How Does SPV Verification Work in Electrum?

SPV (Simple Payment Verification) is the architecture that makes Electrum lightweight. Instead of downloading and validating every block in the Bitcoin blockchain (like Bitcoin Core does), Electrum connects to servers that have already done that work. These servers index the blockchain and respond to queries about specific addresses and transactions.

When you open Electrum, it connects to one or more Electrum servers (running ElectrumX or Fulcrum software). It sends your addresses to the server and receives back the transaction history and current balance. The wallet then verifies the Merkle proofs for each transaction against the block headers, confirming that the transactions are actually included in valid blocks.

The benefit is speed and convenience. Electrum starts in seconds and uses minimal disk space. You can run it on a laptop with no special storage requirements. For most users, this is the right tradeoff.

The downside is privacy and trust. When you send your addresses to an Electrum server, the server operator knows which addresses belong to your wallet. They can correlate your IP address with your Bitcoin holdings. This is a real privacy concern. Using Tor mitigates the IP linking, and running your own server eliminates the trust issue entirely.

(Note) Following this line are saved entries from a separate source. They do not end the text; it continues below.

Lemma graph_enter v package stack state closed :
  search_inv ((v, false) :: stack) state closed -> state !! v = None -> g !! v = Some package ->
  search_inv (((fun d => (d, false)) <$> dependency_ids package) ++ (v, true) :: stack) (<[v := 1%N]> state) closed.
Proof.
  intros [Hc Hd Hs Hk Ho H1 Hord Ha Hp Hr Hroot] Hv Hg. set (ids := dependency_ids package).
  assert (Hchild : forall w, w ∈ ids -> child v w) by (intros w Hw; by exists package).
  assert (Hns : forall k, stack !! k <> Some (v, true)).
  { intros k Hk'. assert (Hin : (v, true) ∈ (v, false) :: stack) by (right; by eapply list_elem_of_lookup_2).
    apply Ho in Hin. congruence. }
  assert (Hrv : rtc child root v) by (apply Hr; right; exists false; set_solver).
  split; [|done| | | | |done| | | |].
  - intros u. rewrite lookup_insert_Some, <- Hc. naive_solver.
  - intros u n [[_ <-]|[_ H]]%lookup_insert_Some; [by left|eauto].
  - intros u n [[<- _]|[_ H]]%lookup_insert_Some; eauto.
  - intros u. rewrite lookup_insert_Some, Ho, elem_of_app, !elem_of_cons, list_elem_of_fmap. split.
    + intros [[<- _]|[? [[= ? ?]|?]]]; auto.
    + intros [(d & [=] & _)|[[= ->]|H]]; [by left|]. right. split; [|by right].
      intros ->. apply list_elem_of_lookup in H as [k Hk']. by eapply Hns.
  - intros i j u Hi Hj. apply lookup_enter in Hi as [(_ & [=] & _)|[(-> & -> & _)|(k & -> & Hi)]];
      apply lookup_enter in Hj as [(_ & [=] & _)|[(-> & E & _)|(l & -> & Hj)]]; [done| |subst u; by apply Hns in Hi|].
    + by apply Hns in Hj.
    + by pose proof (H1 (S k) (S l) u Hi Hj) as [= ->].
  - intros i u w Hi Hw. apply lookup_enter in Hi as [(_ & [=] & _)|[(-> & -> & _)|(k & -> & Hi)]].
    + destruct Hw as (p & Hgp & Hwp). rewrite Hg in Hgp. injection Hgp as <-.
      destruct (enter_child ids v stack w Hwp) as (j & ? & Hj). right. by exists j, false.
    + destruct (Ha (S k) u w Hi Hw) as [?|(j & b & ? & Hj)]; [by left|]. right.
      destruct j as [|j]; [injection Hj as <- <-; exists (length ids), true; split; [lia|apply enter_marker]|].
      exists (S (length ids + j)), b. split; [lia|by rewrite enter_below].
  - intros i j u w b Hi Hj Hlt.
    apply lookup_enter in Hi as [(_ & [=] & _)|[(-> & -> & _)|(k & -> & Hi)]];
      apply lookup_enter in Hj as [(_ & _ & Hw)|[(-> & -> & _)|(l & -> & Hj)]]; try lia.
    + by apply tc_once, Hchild.
    + assert (tc child u v) by (apply (Hp (S k) 0 u v false Hi eq_refl); lia). eapply tc_r; [done|by apply Hchild].
    + apply (Hp (S k) 0 u v false Hi eq_refl). lia.
    + apply (Hp (S k) (S l) u w b Hi Hj). lia.
  - intros u [H|[b H]]; [apply Hr; by left|]. apply elem_of_app in H as [H|[[= -> ->]|H]%elem_of_cons]; [|done|].
    + apply list_elem_of_fmap in H as (d & [= -> ->] & Hdd). eapply rtc_r; [done|by apply Hchild].
    + apply Hr. right. exists b. set_solver.
  - destruct Hroot as [?|[b [[= -> ->]|?]%elem_of_cons]]; [by left|right; exists true; set_solver|right; exists b; set_solver].
Qed.

(** ** Termination *)

(** What remains: the stack, and the packages not yet opened *)
Definition weight (state : gmap string N) (p : ResolvedPackage) : nat :=
  if bool_decide (state !! rp_id p = None) then 1 + length (rp_dependencies p) else 0.
Definition unopened (l : list ResolvedPackage) (state : gmap string N) : nat := sum_list (weight state <$> l).
Lemma unopened_cons p l state : unopened (p :: l) state = weight state p + unopened l state.
Proof. done. Qed.
Lemma weight_insert p state v n : weight (<[v := n]> state) p <= weight state p.
Proof.
  unfold weight. destruct (decide (rp_id p = v)) as [<-|Hne].
  - rewrite bool_decide_false by (by rewrite lookup_insert_eq). lia.
  - by rewrite lookup_insert_ne by done.
Qed.
Lemma unopened_insert l state v n : unopened l (<[v := n]> state) <= unopened l state.
Proof.
  induction l as [|p l IH]; [done|]. rewrite !unopened_cons. pose proof (weight_insert p state v n). lia.
Qed.
Lemma unopened_enter l state p n : p ∈ l -> state !! rp_id p = None ->
  1 + length (rp_dependencies p) + unopened l (<[rp_id p := n]> state) <= unopened l state.
Proof.
  intros Hp Hs. induction l as [|q l IH]; [set_solver|]. rewrite !unopened_cons. apply elem_of_cons in Hp as [<-|Hp].
  - pose proof (unopened_insert l state (rp_id p) n). unfold weight.
    rewrite (bool_decide_true _ Hs), bool_decide_false by (by rewrite lookup_insert_eq). lia.
  - specialize (IH Hp). pose proof (weight_insert q state (rp_id p) n). lia.
Qed.
Lemma unopened_start : 1 + unopened packages ∅ < graph_fuel packages.
Proof.
  unfold unopened, graph_fuel. assert (E : forall p, weight ∅ p = 1 + length (rp_dependencies p)).
  { intros p. unfold weight. by rewrite bool_decide_true. }
  rewrite (list_fmap_ext (weight ∅) (fun p => 1 + length (rp_dependencies p))) by (intros; apply E). lia.
Qed.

For comparison: Bitcoin Core validates everything locally (maximum trust minimization, maximum resource usage). Sparrow Wallet can connect to your own Bitcoin Core node or to an Electrum server, giving you the choice. Electrum defaults to public servers but lets you point to your own. The trust spectrum runs from "trust no one" (full node) to "trust a random server" (default SPV). Electrum sits in the middle, leaning toward convenience.

Does Electrum's Lightning Network Actually Work?

Yes, with caveats. Electrum added Lightning Network support in version 4.0, making it one of the first desktop wallets to integrate Lightning directly. The implementation is written in pure Python and runs inside the wallet itself. No separate Lightning node needed.

You can open Lightning channels, send payments to Lightning invoices, receive payments, and swap funds between on-chain and Lightning using submarine swaps. The Channels tab in Electrum shows your open channels, their capacity, and their current state. For basic Lightning usage (paying for goods, tipping, small transfers), it works.

But "experimental" is the right label. Lightning channels in Electrum cannot be restored from your seed phrase. If you lose your wallet file and only have the seed, your on-chain funds are recoverable but your Lightning channel funds may be lost unless your channel peers cooperate with force-closures. This is a fundamental limitation. You must back up the wallet file itself, not just the seed words.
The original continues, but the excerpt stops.